De mon côté, nous avons quitté la tente. Les sbires m’ont détaché les mains. Je frotte mes poignets rosis. De Ribaucourt inspire profondément en me regardant, le regard déterminé, mais les mains nerveuses. Je remonte sur Marmiton, Maman sur Quetsche. Deux des mercenaires sont montés sur leurs chevaux. De Ribaucourt reprécise ses ordres :
— Votre priorité est de tuer la sorcière. Mais si vous vous sentez démasqués, tirez les premiers, et ouvrez les herses.
— Ils agiteront notre bannière sitôt qu’ils auront la maîtrise des lieux, ajoute le chef des mercenaires en grattant sa barbe rase et luisante de sueur.
Au fil de ses mots, mon œil précise sur le papier : « Femme = maman Fanny. »
Léonie a un sourire rassuré, et elle essuie délicatement l’encre qui couvre le tentacule pendant que nous quittons la canopée en bord de falaise. J’ai l’estomac serré. J’essaie de communiquer par regard avec Maman, mais je ne lis que la peur dans ses yeux. Nos montures s’engagent sur le pont qui a entièrement été refait. Il n’y a plus une planche qui manque. Le bruit des sabots me paraît sinistre.
— Halte ! Qui va là ?
Nous levons le nez vers les remparts, discernant la silhouette d’un homme dans le soleil. Après une inspiration de courage, je réponds :
— C’est Fanny. Je suis une amie de Léonie.
Il lâche avec satisfaction :
— Ah ! Elle vous attendait, vous et votre Maman. Vous n’avez pas fait de mauvaise rencontre ?
— Il y a des bandits de grands chemins à quelques pas d’ici, mais nos deux guides les ont repérés de loin, nous les avons contournés.
La herse commence à s’ouvrir. Un autre homme apparaît, main sur la crosse de son pistolet.
— Laissez vos chevaux à l’entrée, nous allons les emmener à l’écurie. Madame de Courtois vous attend dans la grande salle.
— Merci !
— Soyez les bienvenus !
Nous passons sous la herse, et je descends de Marmiton. Les deux hommes m’imitent, le visage fermé, prêts au meurtre. Maman, inquiète glisse de Quetsche, muette à la limite de pleurer. Je passe sous l’encolure de mon âne pour me coller à elle et lui murmurer.
— Dès que je me couche, tu te couches.
J’ignore si elle a compris.
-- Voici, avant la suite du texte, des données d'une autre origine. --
(** One adapter of [_poll_lookup_results]. *)
Definition poll_lookup (signaled : list Z) (task : Z * Z) : RH unit :=
  let '(adapter_idx, task_id) := task in
  if negb (bool_decide (adapter_idx ∈ signaled)) then h_ret tt
  else
    let^ s := h_get in
    let groups := rq_groups s.2 in
    let^ result := on_world (pf_query_lookup adapter_idx task_id (get_flattened_keys s.2)) in
    match result with
    | None => h_ret tt
    | Some b =>
        let^ found := h_lift (_scatter_bitmaps_full_global b (length groups) (num_chunks_of groups)) in
        let^ locked := h_lift (ms_set adapter_idx found (rq_l2_locked s.2)) in
        let^ _ := on_req (set_l2_locked locked) in
        let^ _ := match rq_policy s.2 with
                  | full =>
                      match rq_l2_found s.2 with
                      | None => on_req (λ q, set_found (Some found) (rq_loaded q) q)
                      | Some g => let^ g' := h_lift (grid_iadd g found) in on_req (λ q, set_found (Some g') (rq_loaded q) q)
                      end
                  | prefix => h_ret tt
                  end in
        on_req (λ q, set_tasks (ddel adapter_idx (rq_lookups q)) (rq_loads q) q)
    end.

Definition _poll_lookup_results (signaled : list Z) : RH unit :=
  let^ s := h_get in h_iter (poll_lookup signaled) (rq_lookups s.2).

(** *** Loading *)

(** [_build_l1_allocation_plans]. *)
Fixpoint zip_strict {X Y} (l : list X) (k : list Y) : py (list (X * Y)) :=
  match l, k with
  | [], [] => Ret []
  | x :: l', y :: k' => let! r := zip_strict l' k' in Ret ((x, y) :: r)
  | _, _ => Raise ValueError
  end.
Les deux desperados se rapprochant, je lui prends la main et m’avance vers la cour. Cela fait bizarre de revoir ce lieu et ses tours effondrées. Il n’a que peu changé. Reconnaissant la grille par laquelle je me suis infiltrée il y a quelques mois, je décide que ce sera mon point d’action. J’espère juste que Maman sera assez rapide pour ne pas laisser le temps à nos gardes de nous imiter. Malgré ma confiance en ce plan, mon cœur bat de plus en plus fort. Je serre la main de Maman en accélérant le rythme comme un compte à rebours. Plus que cinq pas… quatre… trois… deux… un…
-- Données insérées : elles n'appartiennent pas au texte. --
Class PrefetchPolicyLaws (P D1 D2 : Type) `{PrefetchPolicy P D1 D2} := {
  policy_wf : P → Prop;
  policy_plan_ok : ∀ groups l1 l2 d1 d2 fp p,
    policy_wf p → groups ≠ [] → windows_ok groups → NoDup (dkeys d1) → NoDup (dkeys d2) →
    fits (length groups) (num_chunks_of groups) l1 → fits (length groups) (num_chunks_of groups) l2 →
    ∃ plan, policy_plan_load groups l1 l2 d1 d2 fp p = Ret plan ∧
      plan_ok (length groups) (num_chunks_of groups) l1 l2 plan;
  policy_retention_ok : ∀ keys d1 d2 p, length (policy_l1_retention keys d1 d2 p) = length keys
}.

(** ** The log *)

Inductive kind :=
  | KRead (l1_idx : Z) (key : ObjectKey)
  | KStage (l1_idx : Z) (key : ObjectKey) (tag : string)
  | KLock2 (l2_idx : Z) (key : ObjectKey).

Definition weight (k : kind) (e : pf_event) : Z :=
  match k, e with
  | KRead i x, (ReadLocked j y n | ReadRefused j y n) => if decide (i = j ∧ y = x) then n else 0
  | KRead i x, (ReadReleased j y n | ReadHanded j y n) => if decide (i = j ∧ y = x) then - n else 0
  | KStage i x t, Staged j y u => if decide (i = j ∧ y = x ∧ t = u) then 1 else 0
  | KStage i x t, Unstaged j y u => if decide (i = j ∧ y = x ∧ t = u) then - 1 else 0
  | KLock2 i x, L2Locked j y => if decide (i = j ∧ y = x) then 1 else 0
  | KLock2 i x, L2Unlocked j y => if decide (i = j ∧ y = x) then - 1 else 0
  | _, _ => 0
  end.

(** What the controller takes to be out after a log: granted and recorded as
    admitted, less returned and handed over. *)
Definition net (k : kind) (log : list pf_event) : Z := zsum (weight k) log.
Ma main envoie un le signal à ma mère. Nous nous plaquons ventre à terre. Les coups de feu retentissent. Maman lâche un cri aigu. Les deux hommes tombent sur les pavés. Je lâche la main de Maman puis rampe loin d’eux. Elle m’imite et lorsque les coups de feu cessent, je me tourne sur le dos pour constater que nos ennemis sont inanimés.
Maman tremble de tous ses membres. Je l’assois et l’étreins.
— C’est fini, Maman ! C’est fini.
Elle pose sa main sur mon bras puis ralentit sa respiration. L’homme qui a recueilli mon œil nous tend une main amicale pour nous aider à nous relever. Je souris à ma mère :
— Tu voulais de l’aventure ?
— Je vais m’en remettre. C’était juste intense ! Pfiou !
— Si vous voulez bien me suivre, propose notre hôte.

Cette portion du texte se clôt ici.